In 1992, we debuted our Annual Bipartisan Congressional Awards Dinner to honor those who advance science. Throughout the years, these dinners have helped us highlight the legislators who are championing the cause of science as well as science’s “rock stars,” the researchers whose work has helped us live healthier, happier lives.
In the public policy arena, we’ve fought for research funding, efficient reviews of new drugs and devices at the U.S. Food and Drug Administration (FDA), and in opposition to policies that could slow the pipeline for new discoveries directed at healthier aging.
As we’ve done since our founding, we continue to advocate for increased funding at the NIH, NIA, and the FDA and for legislation that will give science experts the resources they need to more effectively conduct research.
In the 2000s, the Alliance led a broad coalition of universities, patient groups, and medical societies in opposition to crippling limitations that were imposed on promising research involving human embryonic stem cells. Thanks in large part to these efforts, limitations were removed by Presidential Executive Order in 2009 and replaced with a framework for funding ethical stem cell research with full protections against abuse.
The Alliance has played a vital role in raising the profile of the rapidly evolving field of geroscience and its promise to extend our healthy years of life, including authoring journal publications, spearheading the first ever geroscience summit in 2013, a film on the national importance of healthspan, and an ever-growing library of interviews with key researchers.
Over the last decade, our commitment to science and research has led us to form two respected coalitions focused on Alzheimer’s disease (ACT-AD) and sarcopenia (Aging in Motion). They involve some of science’s best and brightest from research, FDA, and industry working together to accelerate the development of cures for both of these conditions.

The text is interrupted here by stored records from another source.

(** * DeepSpace: the picture-of-the-day pipeline

    A shallow embedding of the parts of the DeepSpace repository that
    resolve "the picture of the day for date D":

    - the edge function [serve] (supabase/functions/getNasaImageOfDay),
    - the client resolver [getNasaImageOfDay] (src/services/supabase.ts),
    - the local image cache [getImage] (src/services/imageCache.ts),
    - the screen controller [loadImageForDate] with its walk-back retry and
      the neighbour preloading (src/screens/NasaApodScreen.tsx).

    Asynchronous code that can throw is written in a small state-and-exception
    monad; the outside world (the provider, the data base, the blob store, the
    device file system, the clock) is a record of oracles plus a store that the
    functions thread through, with a log of every call they make. *)

From Stdlib Require Import ZArith String Ascii List Lia DecimalString.
From stdpp Require Import gmap strings list.
From Equations Require Import Equations.

Open Scope Z_scope.

(** ** JavaScript values the code relies on *)

Module Js.

(** Truthiness of a string: only the empty string is falsy. *)
Definition truthy (s : string) : bool := negb (String.eqb s "").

This is but a brief summary of what we, partnering with a vast assembly of organizations, scientists, policymakers, and people passionate about what’s important to older adults, have been able to accomplish over our first 30 years.
While much has been accomplished, there’s also much more to do. The field of aging research, as has science in general, has entered a new era full of possibilities. We will continue to stay true to our mission.
As our founder, Dan Perry, notes: “It is said that the past is but the prologue for what comes next. [Our] best days still lie ahead when science and innovation, political will, and the desires of millions of people combine to vastly improve our universal experience of aging.”